[Stored data entries]
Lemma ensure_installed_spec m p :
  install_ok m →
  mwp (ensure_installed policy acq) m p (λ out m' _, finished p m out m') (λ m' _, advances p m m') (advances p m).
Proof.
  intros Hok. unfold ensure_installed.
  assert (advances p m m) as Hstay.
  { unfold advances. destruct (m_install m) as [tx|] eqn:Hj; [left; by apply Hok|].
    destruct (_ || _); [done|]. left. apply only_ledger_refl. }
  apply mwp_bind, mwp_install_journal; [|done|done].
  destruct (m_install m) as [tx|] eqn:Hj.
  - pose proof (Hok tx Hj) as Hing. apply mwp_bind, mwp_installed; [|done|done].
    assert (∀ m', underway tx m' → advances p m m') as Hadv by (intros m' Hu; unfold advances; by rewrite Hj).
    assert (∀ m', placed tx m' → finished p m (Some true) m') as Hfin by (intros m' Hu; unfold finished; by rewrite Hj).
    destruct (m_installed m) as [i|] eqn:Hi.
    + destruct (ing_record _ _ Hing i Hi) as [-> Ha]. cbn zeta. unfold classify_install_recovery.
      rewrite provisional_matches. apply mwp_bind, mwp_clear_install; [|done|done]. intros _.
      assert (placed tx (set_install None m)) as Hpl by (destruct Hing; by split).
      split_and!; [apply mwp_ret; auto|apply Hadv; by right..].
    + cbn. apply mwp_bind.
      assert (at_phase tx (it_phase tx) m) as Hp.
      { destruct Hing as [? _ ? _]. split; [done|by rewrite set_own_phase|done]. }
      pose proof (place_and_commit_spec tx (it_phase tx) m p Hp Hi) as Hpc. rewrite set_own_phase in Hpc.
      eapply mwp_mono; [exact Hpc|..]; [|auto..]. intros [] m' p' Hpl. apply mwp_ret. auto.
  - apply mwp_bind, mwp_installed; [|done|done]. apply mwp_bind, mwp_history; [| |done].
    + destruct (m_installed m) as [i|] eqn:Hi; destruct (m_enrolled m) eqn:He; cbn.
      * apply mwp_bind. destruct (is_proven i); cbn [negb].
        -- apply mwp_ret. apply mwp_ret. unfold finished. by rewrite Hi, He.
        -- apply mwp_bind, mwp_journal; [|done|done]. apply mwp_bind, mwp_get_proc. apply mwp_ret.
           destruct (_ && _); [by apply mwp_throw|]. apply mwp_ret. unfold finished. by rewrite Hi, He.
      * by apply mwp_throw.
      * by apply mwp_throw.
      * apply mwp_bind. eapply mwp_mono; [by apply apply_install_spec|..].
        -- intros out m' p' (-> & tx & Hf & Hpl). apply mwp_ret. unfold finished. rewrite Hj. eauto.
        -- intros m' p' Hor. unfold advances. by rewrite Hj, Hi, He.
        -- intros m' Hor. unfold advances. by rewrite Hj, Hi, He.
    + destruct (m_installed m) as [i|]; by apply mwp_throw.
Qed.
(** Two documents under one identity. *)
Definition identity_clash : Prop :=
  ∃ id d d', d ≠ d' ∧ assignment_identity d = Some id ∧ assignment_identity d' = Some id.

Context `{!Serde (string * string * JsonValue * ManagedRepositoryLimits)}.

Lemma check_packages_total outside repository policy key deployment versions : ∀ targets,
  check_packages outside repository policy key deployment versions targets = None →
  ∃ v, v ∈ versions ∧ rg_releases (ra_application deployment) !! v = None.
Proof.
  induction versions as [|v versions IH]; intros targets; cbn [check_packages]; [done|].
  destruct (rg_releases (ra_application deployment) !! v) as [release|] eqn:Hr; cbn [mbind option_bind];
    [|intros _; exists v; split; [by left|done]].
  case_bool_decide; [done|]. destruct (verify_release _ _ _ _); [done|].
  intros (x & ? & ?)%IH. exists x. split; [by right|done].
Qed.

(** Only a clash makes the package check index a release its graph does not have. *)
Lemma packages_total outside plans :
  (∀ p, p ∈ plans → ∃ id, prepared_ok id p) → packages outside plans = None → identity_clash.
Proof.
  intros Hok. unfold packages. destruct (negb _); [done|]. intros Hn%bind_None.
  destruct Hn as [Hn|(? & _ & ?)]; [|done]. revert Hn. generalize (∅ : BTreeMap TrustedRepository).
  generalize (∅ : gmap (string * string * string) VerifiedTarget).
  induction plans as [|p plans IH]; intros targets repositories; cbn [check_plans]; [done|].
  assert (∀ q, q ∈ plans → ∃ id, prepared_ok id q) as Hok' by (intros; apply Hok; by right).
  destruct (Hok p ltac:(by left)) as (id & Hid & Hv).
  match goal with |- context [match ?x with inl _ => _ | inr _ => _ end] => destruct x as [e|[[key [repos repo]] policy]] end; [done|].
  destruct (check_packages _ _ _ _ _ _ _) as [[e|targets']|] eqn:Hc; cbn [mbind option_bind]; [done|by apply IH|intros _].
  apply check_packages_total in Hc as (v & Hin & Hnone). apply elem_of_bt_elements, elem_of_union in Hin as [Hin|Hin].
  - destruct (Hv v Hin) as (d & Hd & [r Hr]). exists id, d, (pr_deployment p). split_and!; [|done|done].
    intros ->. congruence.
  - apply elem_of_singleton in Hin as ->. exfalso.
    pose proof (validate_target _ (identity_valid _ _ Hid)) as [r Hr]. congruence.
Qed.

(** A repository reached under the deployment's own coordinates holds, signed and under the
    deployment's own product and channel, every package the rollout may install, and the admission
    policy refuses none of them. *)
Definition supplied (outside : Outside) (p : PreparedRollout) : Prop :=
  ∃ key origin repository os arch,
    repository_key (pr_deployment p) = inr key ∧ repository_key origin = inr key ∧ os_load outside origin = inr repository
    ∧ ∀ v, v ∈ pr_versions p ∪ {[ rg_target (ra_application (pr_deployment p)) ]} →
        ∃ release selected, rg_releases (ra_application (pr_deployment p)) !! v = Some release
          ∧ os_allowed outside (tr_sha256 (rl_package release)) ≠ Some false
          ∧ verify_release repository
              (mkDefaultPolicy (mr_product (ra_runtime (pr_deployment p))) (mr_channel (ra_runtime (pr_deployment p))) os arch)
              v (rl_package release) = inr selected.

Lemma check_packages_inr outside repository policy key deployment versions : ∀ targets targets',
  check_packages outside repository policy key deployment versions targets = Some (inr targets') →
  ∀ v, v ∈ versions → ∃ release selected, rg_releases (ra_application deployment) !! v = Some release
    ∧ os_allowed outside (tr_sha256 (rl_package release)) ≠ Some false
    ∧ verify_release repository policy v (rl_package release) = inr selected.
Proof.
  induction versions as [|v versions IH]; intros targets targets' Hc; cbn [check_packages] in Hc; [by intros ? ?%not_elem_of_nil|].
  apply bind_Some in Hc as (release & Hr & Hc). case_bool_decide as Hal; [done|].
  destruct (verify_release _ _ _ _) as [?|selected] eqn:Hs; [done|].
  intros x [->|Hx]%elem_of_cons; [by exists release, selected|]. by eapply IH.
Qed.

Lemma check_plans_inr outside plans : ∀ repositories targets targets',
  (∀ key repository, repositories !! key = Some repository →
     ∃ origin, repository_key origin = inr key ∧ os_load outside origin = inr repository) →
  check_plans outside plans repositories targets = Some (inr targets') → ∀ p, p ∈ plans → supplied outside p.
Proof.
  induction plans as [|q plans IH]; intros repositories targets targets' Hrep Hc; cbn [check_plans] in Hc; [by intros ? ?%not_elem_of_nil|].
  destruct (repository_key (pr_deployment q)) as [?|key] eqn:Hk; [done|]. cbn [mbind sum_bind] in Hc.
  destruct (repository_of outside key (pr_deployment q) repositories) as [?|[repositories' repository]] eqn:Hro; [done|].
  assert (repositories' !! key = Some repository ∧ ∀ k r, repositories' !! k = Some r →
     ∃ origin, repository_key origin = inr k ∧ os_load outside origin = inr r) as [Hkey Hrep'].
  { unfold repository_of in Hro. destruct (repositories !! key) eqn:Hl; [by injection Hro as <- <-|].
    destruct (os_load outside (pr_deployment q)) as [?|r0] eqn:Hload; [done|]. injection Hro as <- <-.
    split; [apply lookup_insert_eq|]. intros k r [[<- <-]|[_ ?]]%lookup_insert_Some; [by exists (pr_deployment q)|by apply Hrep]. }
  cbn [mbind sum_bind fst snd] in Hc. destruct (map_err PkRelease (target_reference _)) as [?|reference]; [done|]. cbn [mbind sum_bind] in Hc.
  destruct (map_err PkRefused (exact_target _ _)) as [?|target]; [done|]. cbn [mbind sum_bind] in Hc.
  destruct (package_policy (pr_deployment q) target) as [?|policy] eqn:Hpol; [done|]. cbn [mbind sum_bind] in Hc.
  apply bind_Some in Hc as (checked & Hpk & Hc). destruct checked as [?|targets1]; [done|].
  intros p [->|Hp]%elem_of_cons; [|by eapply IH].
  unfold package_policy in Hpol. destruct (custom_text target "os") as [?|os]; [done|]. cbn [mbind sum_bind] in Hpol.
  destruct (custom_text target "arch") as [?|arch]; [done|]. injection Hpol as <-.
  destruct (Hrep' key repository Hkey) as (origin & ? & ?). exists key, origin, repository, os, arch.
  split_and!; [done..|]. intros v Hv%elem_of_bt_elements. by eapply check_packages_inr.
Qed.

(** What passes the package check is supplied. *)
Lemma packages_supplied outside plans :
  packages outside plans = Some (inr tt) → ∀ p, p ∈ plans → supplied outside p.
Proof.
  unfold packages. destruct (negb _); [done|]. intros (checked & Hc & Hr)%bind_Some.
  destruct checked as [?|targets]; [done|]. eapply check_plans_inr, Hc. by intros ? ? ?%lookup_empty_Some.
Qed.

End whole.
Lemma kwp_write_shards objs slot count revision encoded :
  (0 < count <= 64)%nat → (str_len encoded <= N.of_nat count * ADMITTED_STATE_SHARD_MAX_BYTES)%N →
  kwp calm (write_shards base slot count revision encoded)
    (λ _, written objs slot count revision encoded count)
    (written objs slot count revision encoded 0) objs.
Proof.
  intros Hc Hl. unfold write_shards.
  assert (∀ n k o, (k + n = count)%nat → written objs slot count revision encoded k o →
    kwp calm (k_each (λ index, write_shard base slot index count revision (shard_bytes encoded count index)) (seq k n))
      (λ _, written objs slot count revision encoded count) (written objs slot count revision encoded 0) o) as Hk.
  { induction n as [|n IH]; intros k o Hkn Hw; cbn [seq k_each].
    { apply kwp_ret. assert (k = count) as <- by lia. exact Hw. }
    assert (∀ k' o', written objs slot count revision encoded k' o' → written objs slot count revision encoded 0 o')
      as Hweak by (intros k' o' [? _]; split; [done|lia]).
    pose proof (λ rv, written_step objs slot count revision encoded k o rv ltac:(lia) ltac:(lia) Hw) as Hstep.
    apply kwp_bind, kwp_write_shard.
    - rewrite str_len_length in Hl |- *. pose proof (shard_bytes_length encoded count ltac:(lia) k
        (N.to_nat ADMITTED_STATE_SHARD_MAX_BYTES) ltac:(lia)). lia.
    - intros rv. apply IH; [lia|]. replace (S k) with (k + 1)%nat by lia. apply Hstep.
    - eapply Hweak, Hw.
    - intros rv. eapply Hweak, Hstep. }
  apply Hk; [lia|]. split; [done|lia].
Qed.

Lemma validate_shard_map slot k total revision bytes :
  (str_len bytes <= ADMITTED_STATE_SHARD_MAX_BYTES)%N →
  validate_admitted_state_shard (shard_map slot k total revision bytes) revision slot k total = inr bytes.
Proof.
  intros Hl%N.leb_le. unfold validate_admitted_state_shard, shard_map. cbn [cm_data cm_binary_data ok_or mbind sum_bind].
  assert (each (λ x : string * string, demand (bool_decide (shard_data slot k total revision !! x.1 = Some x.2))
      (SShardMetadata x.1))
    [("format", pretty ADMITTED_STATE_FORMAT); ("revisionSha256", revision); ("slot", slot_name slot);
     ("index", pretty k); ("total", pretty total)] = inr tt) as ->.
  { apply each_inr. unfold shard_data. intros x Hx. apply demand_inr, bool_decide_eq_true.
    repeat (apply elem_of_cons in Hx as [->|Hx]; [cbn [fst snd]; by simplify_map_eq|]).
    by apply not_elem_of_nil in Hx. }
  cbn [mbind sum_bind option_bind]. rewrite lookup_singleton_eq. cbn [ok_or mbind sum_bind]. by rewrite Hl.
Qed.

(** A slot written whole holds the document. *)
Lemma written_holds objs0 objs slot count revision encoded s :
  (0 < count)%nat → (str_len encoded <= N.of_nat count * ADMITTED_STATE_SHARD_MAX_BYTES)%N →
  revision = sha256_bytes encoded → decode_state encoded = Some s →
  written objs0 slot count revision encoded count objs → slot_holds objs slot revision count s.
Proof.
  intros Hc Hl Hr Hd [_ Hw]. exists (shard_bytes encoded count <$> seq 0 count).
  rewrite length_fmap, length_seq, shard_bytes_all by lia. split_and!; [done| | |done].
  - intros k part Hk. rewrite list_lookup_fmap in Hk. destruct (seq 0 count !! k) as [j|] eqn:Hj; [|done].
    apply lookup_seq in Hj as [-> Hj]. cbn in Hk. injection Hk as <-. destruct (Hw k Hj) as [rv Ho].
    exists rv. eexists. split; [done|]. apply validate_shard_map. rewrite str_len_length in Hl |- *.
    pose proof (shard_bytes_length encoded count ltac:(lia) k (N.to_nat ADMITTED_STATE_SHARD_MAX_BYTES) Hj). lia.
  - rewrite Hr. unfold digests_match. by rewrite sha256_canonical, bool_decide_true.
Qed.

WHAT IS EXPECTED:
Scan the data above and report each line in which "false" is present.

WORKED SOLUTION:
          ∧ os_allowed outside (tr_sha256 (rl_package release)) ≠ Some false
    ∧ os_allowed outside (tr_sha256 (rl_package release)) ≠ Some false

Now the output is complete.